Quant à l’exercice du pouvoir, il est aussi néfaste dans deux situations. Lorsque la conviction majoritaire et consciente n’a pas été obtenue avant, il conduit à des formes autoritaires. Lorsque la majorité a été obtenue sans que le peuple sache concrètement où il va, ou bien on ne construit pas le socialisme et on se cantonne dans les risques de l’alternance à l’intérieur du système capitaliste - je dis bien « risque », parce que cela peut conduire aussi bien à Edward Heath qu’à Adolf Hitler - ou bien on essaye de construire le socialisme et la contre-révolution l’emporte faute pour les socialistes d’avoir pour les appuyer un large et clair appui du peuple.
C’est pourquoi, oui, la Bataille socialiste « prépare la révolution ». Un socialiste peut-il faire autre chose ? Elle ne souhaite pas la révolution par la force - celle ci ne pouvant intervenir qu’en réponse à la violence contre-révolutionnaire - et ne croit pas à la révolution par les étapes réformistes dans le cadre de la légalité capitaliste. Dans le débat conduit par Léon Blum sur la différence entre la prise du pouvoir socialiste et l’exercice du pouvoir par les socialistes en régime capitaliste, nous répondons en estimant inutile l’exercice du pouvoir. Et nous savons, comme Léon Blum, qui n’était pas un « buveur de sang », que la prise du pouvoir entraîne des « vacances de la légalité », pendant la période où la légalité capitaliste n’a plus cours alors que la légalité nouvelle n’est pas encore en place.
J’ai peut-être été long et je vous prie de me pardonner. J’espère avoir été clair. Mais j’ai cru nécessaire de vous écrire aussi longuement en me rappelant que vous aviez été le seul confrère à m’avoir proposé, au lendemain de la disparition du Populaire, une tribune. Votre proposition tiendrait-elle pour les hommes et les femmes, si consciemment minoritaires, de la Bataille socialiste ? En tout cas, je ne vous demande ni rectification, ni mise au point.

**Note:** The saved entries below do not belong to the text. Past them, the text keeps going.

(** [onProduce]: the id the application's listener answers with, or what it
    throws; [fresh]: the address of the new producer. *)
Definition Produce (fresh : Z) (onProduce : string -> json -> json -> res string)
    (track : option Z) (encodings : option (list RtpEncodingParameters))
    (codecOptions codec : option json) (appData : json) : ST (world H) Z :=
  let! w := st_get in
  do! st_throw_if (closed w) (MscInvalidStateError "SendTransport closed") in
  match track with
  | None => st_throw (MscTypeError "missing track")
  | Some track =>
      let! t := track_at track in
      do! st_throw_if (t_ended t) (MscInvalidStateError "track ended") in
      do! st_throw_if (match canProduceByKind w !! t_kind t with None => true | Some _ => false end)
            (MscUnsupportedError "cannot produce track kind") in
      let! codecOptions := match codecOptions with
        | None => st_ret None
        | Some o => let! o := st_lift (validateProducerCodecOptions o) in st_ret (Some o)
        end in
      let normalizedEncodings := normalize_encoding <$> default [] encodings in
      let! sendResult := on_handler (h_Send track normalizedEncodings codecOptions codec) in
      match (let* rtpParameters := validateRtpParameters (sr_rtpParameters sendResult) in
             let* producerId := onProduce (t_kind t) rtpParameters appData in
             Ok (rtpParameters, producerId)) with
      | Ok (rtpParameters, producerId) =>
          do! st_modify (set_producer fresh
                (MkProducer producerId (sr_localId sendResult) false (sr_rtpSender sendResult) track
                   rtpParameters 0 appData)) in
          do! st_modify (fun w => set_maps (<[producerId := fresh]> (producers w)) (dataProducers w) w) in
          st_ret fresh
      | Throw e =>
          if is_msc_error e then
            do! on_handler (h_StopSending (sr_localId sendResult)) in st_throw e
          else st_throw e
      | Undef u => st_lift (Undef u)
      | Fatal d => st_lift (Fatal d)
      end
  end.
(* ===== verification/ClientJni.v ===== *)
(** The JNI entry points of the mediasoup client: device_jni.cpp,
    transport_jni.cpp, producer_jni.cpp, consumer_jni.cpp, data_producer_jni.cpp
    and data_consumer_jni.cpp of src/main/jni.

    A Java object keeps the address of a native object.  The state is the native
    heap: devices, transports with the producers or consumers they created, the
    listeners that forward to Java, and the [Owned...] pairs Java points to.  The
    library keeps raw pointers between them (a producer to its transport, a
    transport into its device); an access through a pointer whose object was
    deleted, or never existed, is [None].  Otherwise a native method returns to
    Java with a value or a pending exception, or a C++ exception leaves it, which
    ends the process.

    A deleted transport keeps its entry with [ow_live] off, because its producers
    outlive it; their addresses are those of the transport's model.  A Java string is its UTF-8 bytes or null.  The answers of
    Java's listeners, of WebRTC's data channels and of the tracks are arguments,
    and so are the constructors of the handlers, which a later section gives. *)

From stdpp Require Import gmap.
From S2P Require Import Prelude Json Streams JsonText H264 OrtcValidate Ortc Registry.
From S2P Require Import Device SendTransport Handler RecvTransport.
(* ===== verification/ClientJniFacts.v ===== *)
(** Ownership across the JNI border: as long as Java closes a transport before it
    disposes of it and a device after its transports, no native method follows a
    pointer to a deleted object, although producers and consumers outlive their
    transport and the library never checks a pointer.  Here are the rules for
    native methods, the invariant of the heap and its preservation by every call. *)

From Stdlib Require Import ZArith Lia.
From stdpp Require Import gmap.
From S2P Require Import Prelude Json Streams JsonText JsonTextFacts JsonRoundTrip DtoaText H264 OrtcValidate Ortc Registry.
From S2P Require Import Device SendTransport SendTransportFacts Handler HandlerFacts RecvTransport RecvTransportFacts ClientJni.

(** ** Reasoning about native methods *)

Section Safe.
Context {S : Type} (P : S -> Prop).

(** [m] follows live pointers only; however it ends [P] holds then, and [Q] if it
    returned. *)
Definition safe {A : Type} (m : JNI S A) (Q : A -> S -> Prop) (s : S) : Prop :=
  exists s' r, m s = Some (s', r) /\ P s' /\ forall a, r = Ok a -> Q a s'.

Lemma safe_mono {A} (m : JNI S A) (Q Q' : A -> S -> Prop) s :
  safe m Q s -> (forall a s', P s' -> Q a s' -> Q' a s') -> safe m Q' s.
Proof. intros (s' & r & E & HP & HQ) Hw. exists s', r. do 2 (split; [done|]). intros a Ha. by apply Hw, HQ. Qed.

Lemma safe_bind {A B} (m : JNI S A) (f : A -> JNI S B) Q Q' s :
  safe m Q s -> (forall a s', P s' -> Q a s' -> safe (f a) Q' s') -> safe (jbind m f) Q' s.
Proof.
  intros (s1 & r & E & HP & HQ) Hf. unfold safe, jbind. rewrite E.
  destruct r as [a|e|u|d]; [by apply (Hf a s1 HP (HQ a eq_refl))|..];
    (eexists _, _; split; [reflexivity|]; by split).
Qed.

Lemma safe_ret {A} (a : A) (Q : A -> S -> Prop) s : P s -> Q a s -> safe (jret a) Q s.
Proof. intros HP HQ. exists s, (Ok a). split; [done|]. split; [done|]. by intros b [= <-]. Qed.

Lemma safe_lift {A} (r : res A) (Q : A -> S -> Prop) s : P s -> (forall a, r = Ok a -> Q a s) -> safe (jlift r) Q s.
Proof. intros HP HQ. by exists s, r. Qed.

Lemma safe_modify f (Q : unit -> S -> Prop) s : P (f s) -> Q tt (f s) -> safe (jmodify f) Q s.
Proof. intros HP HQ. exists (f s), (Ok tt). split; [done|]. split; [done|]. by intros []. Qed.

(** A pointer to an object that is there. *)
Lemma safe_get_follow {A B} (o : S -> option A) (f : A -> JNI S B) a Q s :
  o s = Some a -> safe (f a) Q s -> safe (let+ x := (let+ h := jget in follow (o h)) in f x) Q s.
Proof. intros Ho Hf. unfold safe, jbind, jget, follow in *. by rewrite Ho. Qed.

Lemma safe_caught {A} (m : JNI S A) (Q : A -> S -> Prop) s :
  safe m Q s -> safe (caught m) (fun r s' => match r with Returned a => Q a s' | Raised _ => True end) s.
Proof.
  intros (s' & r & E & HP & HQ). unfold safe, caught. rewrite E.
  destruct r as [a|e|u|d]; (eexists _, _; split; [reflexivity|]; split; [done|]); intros b [= <-]; [by apply HQ|done].
Qed.
End Safe.

(** The state after a call whose value is dropped. *)
Lemma ignore_state {S A : Type} (m : ST S A) s : (ignore m s).1 = (m s).1.
Proof. unfold ignore, st_bind, st_ret. by destruct (m s) as [s' [a|e|u|d]]. Qed.

Lemma fresh_address_spec {A} (m : gmap Z A) : m !! fresh_address m = None.
Proof.
  unfold fresh_address. destruct (m !! fresh (map_to_list m).*1) as [a|] eqn:E; [|done].
  apply elem_of_map_to_list in E. exfalso. apply (infinite_is_fresh ((map_to_list m).*1)).
  apply list_elem_of_fmap. by eexists (_, a).
Qed.

(** ** A closed transport stays closed *)

Section StaysClosed.
Context {H : Type} `{SendHandlerInterface H}.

Seulement de la réflexion, non pour que vous vous persuadiez de la justesse de nos opinions, mais pour que vous les respectiez. Y compris, permettez-moi de l’ajouter, en respectant l’attitude de Guy Mollet - le seul membre de l’équipe nationale de la Bataille socialiste ayant eu de grandes responsabilités gouvernementales - qui nous apporte lucidement non pas le reniement de telle ou telle de ses actions passées mais les leçons qu’il a tirées des conséquences d’un système en soi mauvais. Je souhaite à tous les hommes politiques autant de courage.
Je vous prie de croire, Mon Cher Ami, à mes sentiments les meilleurs.